Ce site, construit en 1908 pour la fabrication et l'entretien de locomotives à vapeur, a commencé sa nouvelle vie dans l'armement après son rachat par le gouvernement en 1953.
Il s'agissait alors de fournir des munitions pour la guerre de Corée. Certaines machines utilisées en 2024 datent quasiment de cette époque.
Point d'intelligence artificielle ni vraiment d'automatisation informatique dans ces bâtiments, classés monuments historiques.
Les tubes d'acier incandescent tout juste mis en forme dans trois forges successives refroidissent pendant trois heures dans de petits paniers suspendus à un rail serpentant dans le sous-sol de l'usine, pour les acheminer lentement vers leur prochaine étape.
Telles des chenilles processionnaires rougies évoluant dans la pénombre.
Se déplacer dans ce dédale de coins et de recoins obscurs -- éclairés de temps à autre par des flammes et du métal rougi --, d'escaliers étroits, de lignes de fabrication et de fosses désaffectées requiert une attention de chaque instant, dans un bruit assourdissant malgré des bouchons d'oreille et une odeur de métal chauffé.
Les tubes reçoivent ensuite toute une série de traitements par la chaleur (jusqu'à 1.100 degrés Celsius), les ultrasons, le polissage, la submersion dans l'huile, entre autres, pour en retirer les moindres scories extérieures et intérieures et repérer les malfaçons du métal.
Leurs mensurations sont vérifiées sous tous les angles à plusieurs étapes, avec des étalons qui pourraient être exposés dans des musées sur l'outillage ancien.
Retirer avant de tirer
En bout de course, les projectiles sont peints -- pour les protéger de la rouille pendant la durée indéterminée de leur stockage -- puis reçoivent un numéro de lot pour leur traçage et un bandeau "Remove before firing" (Retirer avant de tirer).
"Aucun incident avec un obus n'est jamais remonté jusqu'à cette usine", se félicite M. Hansen.
S'il est intarissable sur le processus et l'histoire du site, il est beaucoup moins disert concernant les quantités produites et l'utilisation des obus.

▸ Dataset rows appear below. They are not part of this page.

(* ===== verification/File.v ===== *)
(** * kernel/file.c: the table of open files, and [pipealloc] of pipe.c

    A [struct file *] is the index in the table, [null] the null pointer; a
    [struct pipe *] is the address of its page.  The device switch is filled
    in at run time and is a parameter, as is the current process.  A read or
    a write of a pipe that has to wait leaves the call [Asleep]. *)

From S2P Require Import Prelude Riscv Spinlock Sleeplock Mem CString Kalloc Vm Block BufCache TxnDisk Fs.
From S2P Require Pipe.

Inductive filetype := FD_NONE | FD_PIPE | FD_INODE | FD_DEVICE.

Record file := File {
  f_type : filetype;
  f_ref : Z;
  f_readable : bool;
  f_writable : bool;
  f_pipe : Z;
  f_ip : Z;
  f_off : Z;
  f_major : Z;
}.

Definition file0 : file := File FD_NONE 0 false false 0 null 0 0.

Record fls (T : Type) := Fls {
  fl_fs : fsys T;
  fl_held : locks;
  fl_file : list file;             (* ftable.file *)
  fl_pipes : gmap Z Pipe.pipe;     (* the pipes, by address *)
}.
Arguments Fls {T}.
Arguments fl_fs {T}.
Arguments fl_held {T}.
Arguments fl_file {T}.
Arguments fl_pipes {T}.

#[export] Instance fls_fs T : Lens (fls T) (fsys T).
Proof. refine {| lget := fl_fs; lset x s := Fls x (fl_held s) (fl_file s) (fl_pipes s) |}; by try intros []. Defined.
#[export] Instance fls_locks T : Lens (fls T) locks.
Proof. refine {| lget := fl_held; lset x s := Fls (fl_fs s) x (fl_file s) (fl_pipes s) |}; by try intros []. Defined.

Definition ftable_lock : lockid := ("ftable", 0).
Definition pipe_lk (pi : Z) : lockid := ("pipe", pi).
Definition pipe0 : Pipe.pipe := Pipe.Pipe (replicate 512 0) 0 0 0 0.

Section file.
Context {T : Type} `{TD : TxnDisk T} `{L : Layout}.
Variable pagetable : Z.      (* myproc()->pagetable *)
Variable mypid : Z.          (* myproc()->pid *)
Variable killed : bool.      (* killed(myproc()) *)
Variable stpad : bytes.      (* the 24 bytes of the local struct stat before it is filled in *)
(** [devsw[i].read] and [devsw[i].write] *)
Variable devsw_read : Z -> option (Z -> Z -> K (fls T) Z).
Variable devsw_write : Z -> option (Z -> Z -> K (fls T) Z).

Abbreviation FL := (K (fls T)).

Definition set_files (l : list file) (s : fls T) : fls T := Fls (fl_fs s) (fl_held s) l (fl_pipes s).
Definition fat (s : fls T) (f : Z) : file := nthZ file0 (fl_file s) f.
Definition upd_file (f : Z) (g : file -> file) : FL unit :=
  kmod (fun s => set_files (updZ (fl_file s) f (g (fat s f))) s).
Definition get_file (f : Z) : FL file := kgets (fun s => fat s f).
Definition set_fref (r : Z) (f : file) : file :=
  File (f_type f) r (f_readable f) (f_writable f) (f_pipe f) (f_ip f) (f_off f) (f_major f).
Definition set_ftype (t : filetype) (f : file) : file :=
  File t (f_ref f) (f_readable f) (f_writable f) (f_pipe f) (f_ip f) (f_off f) (f_major f).
Definition set_off (o : Z) (f : file) : file :=
  File (f_type f) (f_ref f) (f_readable f) (f_writable f) (f_pipe f) (f_ip f) o (f_major f).

(** Run an operation of pipe.c on pipe [pi]. *)
Definition on_pipe {A} (pi : Z) (m : K Pipe.pst A) : FL A := fun s =>
  let put (t : Pipe.pst) : fls T :=
    let fs := fl_fs s in
    Fls (Fsys (f_held fs) (Pipe.ps_woken t) (f_disk fs) (f_sb fs) (f_inode fs) (Pipe.ps_pm t) (f_msgs fs))
      (fl_held s) (fl_file s) (<[pi := Pipe.ps_pi t]> (fl_pipes s)) in
  match m (Pipe.Pst (f_woken (fl_fs s)) (default pipe0 (fl_pipes s !! pi)) (f_pm (fl_fs s))) with
  | Ret a t => Ret a (put t)
  | Panic e => Panic e
  | Asleep c t => Asleep c (put t)
  | OutOfFuel => OutOfFuel
  end.

Definition fbegin_op : FL unit := zoom (T := fsys T) (zoom t_begin_op).
Definition fend_op : FL unit := zoom (T := fsys T) (zoom t_end_op).

Definition fileinit : FL unit := zoom (initlock ftable_lock).

(** The first unused entry. *)
Fixpoint filealloc_scan (l : list file) (k : Z) : Z :=
  match l with
  | [] => null
  | f :: l => if f_ref f =? 0 then k else filealloc_scan l (k + 1)
  end.

Definition filealloc : FL Z :=
  zoom (acquire ftable_lock) >>
  l <- kgets fl_file ;;
  let f := filealloc_scan l 0 in
  kwhen (negb (f =? null)) (upd_file f (set_fref 1)) >>
  zoom (release ftable_lock) >>
  kret f.

Definition filedup (f : Z) : FL Z :=
  zoom (acquire ftable_lock) >>
  q <- get_file f ;;
  if f_ref q <? 1 then kpanic "filedup" else
  upd_file f (set_fref (f_ref q + 1)) >>
  zoom (release ftable_lock) >>
  kret f.

Definition fileclose (f : Z) : FL unit :=
  zoom (acquire ftable_lock) >>
  q <- get_file f ;;
  if f_ref q <? 1 then kpanic "fileclose" else
  upd_file f (set_fref (f_ref q - 1)) >>
  if 0 <? f_ref q - 1 then zoom (release ftable_lock) else
  ff <- get_file f ;;
  upd_file f (set_fref 0) >>
  upd_file f (set_ftype FD_NONE) >>
  zoom (release ftable_lock) >>
  match f_type ff with
  | FD_PIPE => on_pipe (f_pipe ff) (Pipe.pipeclose (pipe_lk (f_pipe ff)) (f_pipe ff) (f_writable ff))
  | FD_INODE | FD_DEVICE =>
      fbegin_op >>
      zoom (iput mypid (f_ip ff)) >>
      fend_op
  | FD_NONE => kret tt
  end.

(** The 24 bytes of a [struct stat]; the padding keeps what was there. *)
Definition stat_bytes (st : stat) : bytes :=
  let d := put32 stpad 0 (st_dev st) in
  let d := put32 d 4 (st_ino st) in
  let d := put16 d 8 (st_type st) in
  let d := put16 d 10 (st_nlink st) in
  putn d 16 8 (st_size st).

Definition filestat (f addr : Z) : FL Z :=
  q <- get_file f ;;
  match f_type q with
  | FD_INODE | FD_DEVICE =>
      zoom (ilock mypid (f_ip q)) >>
      st <- zoom (stati (f_ip q)) ;;
      zoom (iunlock mypid (f_ip q)) >>
      r <- zoom (T := fsys T) (zoom (copyout pagetable addr (stat_bytes st))) ;;
      if r <? 0 then kret (-1) else kret 0
  | _ => kret (-1)
  end.

Definition pipe_result (r : Pipe.pres) : FL Z :=
  match r with
  | Pipe.PDone r => kret r
  | Pipe.PSleep c _ => ksleep c
  end.

Definition fileread (f addr n : Z) : FL Z :=
  q <- get_file f ;;
  if negb (f_readable q) then kret (-1) else
  match f_type q with
  | FD_PIPE =>
      r <- on_pipe (f_pipe q) (Pipe.piperead (pipe_lk (f_pipe q)) pagetable killed addr n) ;; pipe_result r
  | FD_DEVICE =>
      if ((f_major q <? 0) || (NDEV <=? f_major q))%bool then kret (-1) else
      match devsw_read (f_major q) with
      | None => kret (-1)
      | Some dread => dread addr n
      end
  | FD_INODE =>
      zoom (ilock mypid (f_ip q)) >>
      r <- zoom (readi pagetable (f_ip q) true addr (f_off q) (u32 n)) ;;
      kwhen (0 <? r) (upd_file f (fun q => set_off (u32 (f_off q + r)) q)) >>
      zoom (iunlock mypid (f_ip q)) >>
      kret r
  | FD_NONE => kpanic "fileread"
  end.

(** [((MAXOPBLOCKS-1-1-2) / 2) * BSIZE] *)
Definition write_max : Z := ((MAXOPBLOCKS - 1 - 1 - 2) / 2) * BSIZE.

(** [while(i < n)]; returns [i]. *)
Fixpoint filewrite_loop (fuel : nat) (f ip addr i n : Z) : FL Z :=
  match fuel with
  | O => kfuel
  | S fuel =>
      if i <? n then
        let n1 := Z.min (n - i) write_max in
        fbegin_op >>
        zoom (ilock mypid ip) >>
        q <- get_file f ;;
        r <- zoom (writei pagetable ip true (u64 (addr + i)) (f_off q) n1) ;;
        kwhen (0 <? r) (upd_file f (fun q => set_off (u32 (f_off q + r)) q)) >>
        zoom (iunlock mypid ip) >>
        fend_op >>
        if negb (r =? n1) then kret i
        else filewrite_loop fuel f ip addr (i + r) n
      else kret i
  end.

Definition filewrite (f addr n : Z) : FL Z :=
  q <- get_file f ;;
  if negb (f_writable q) then kret (-1) else
  match f_type q with
  | FD_PIPE =>
      r <- on_pipe (f_pipe q) (Pipe.pipewrite (pipe_lk (f_pipe q)) pagetable killed addr 0 n) ;; pipe_result r
  | FD_DEVICE =>
      if ((f_major q <? 0) || (NDEV <=? f_major q))%bool then kret (-1) else
      match devsw_write (f_major q) with
      | None => kret (-1)
      | Some dwrite => dwrite addr n
      end
  | FD_INODE =>
      i <- filewrite_loop (Z.to_nat (n / write_max + 2)) f (f_ip q) addr 0 n ;;
      kret (if i =? n then n else -1)
  | FD_NONE => kpanic "filewrite"
  end.

(** The [bad] label of [pipealloc]. *)
Definition pipealloc_bad (pi f0 f1 : Z) : FL (Z * Z * Z) :=
  kwhen (negb (pi =? 0)) (zoom (T := fsys T) (zoom (kfree pi))) >>
  kwhen (negb (f0 =? null)) (fileclose f0) >>
  kwhen (negb (f1 =? null)) (fileclose f1) >>
  kret (-1, f0, f1).

(** Returns the result and the two files. *)
Definition pipealloc : FL (Z * Z * Z) :=
  f0 <- filealloc ;;
  if f0 =? null then pipealloc_bad 0 f0 null else
  f1 <- filealloc ;;
  if f1 =? null then pipealloc_bad 0 f0 f1 else
  pi <- zoom (T := fsys T) (zoom kalloc) ;;
  if pi =? 0 then pipealloc_bad pi f0 f1 else
  on_pipe pi (Pipe.pipeinit (pipe_lk pi)) >>
  upd_file f0 (fun q => File FD_PIPE (f_ref q) true false pi (f_ip q) (f_off q) (f_major q)) >>
  upd_file f1 (fun q => File FD_PIPE (f_ref q) false true pi (f_ip q) (f_off q) (f_major q)) >>
  kret (0, f0, f1).
End file.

"Le contrat actuel porte sur une production de 24.000 obus par mois dans les trois usines" de l'Est de la Pennsylvanie, explique-t-il.
La SCAAP est détenue par le gouvernement, qui a signé un contrat avec le groupe américain de défense et aérospatial General Dynamics.
Ce dernier dispose de deux sites en propre non loin de Scranton, qui produisent notamment des obus de 155 mm et des mortiers, et en construit un autre au Texas qui devrait être opérationnel à l'été, explique à l'AFP une représentante du groupe, lors de la visite.
Mais aucun interlocuteur présent n'a consenti à préciser la répartition de la production entre ces trois sites en activité -- qui emploient 900 personnes au total --, ni son évolution depuis la signature du contrat actuel en 2019.
"La production n'a pas augmenté à cause de la guerre en Ukraine", envahie par la Russie en février 2022, assure M. Hansen. "Nous avions déjà engagé un projet de modernisation pour augmenter la production" qui doit s'achever dans environ deux ans.
D'un montant de 418 millions de dollars, il doit permettre à la SCAAP de gagner en efficacité grâce à des technologies modernes tout en étant plus économe en énergie, explique-t-il, affirmant que cette usine pouvait d'ores et déjà augmenter sa production si directive en ce sens lui était donnée.
L'armée américaine a conclu des contrats avec d'autres sous-traitants, dont les infrastructures sont en cours de construction, avec l'objectif de produire mensuellement 100.000 obus de 155 mm en octobre 2025.
Depuis 1953, l'usine de Scranton a fabriqué 28,8 millions de projectiles.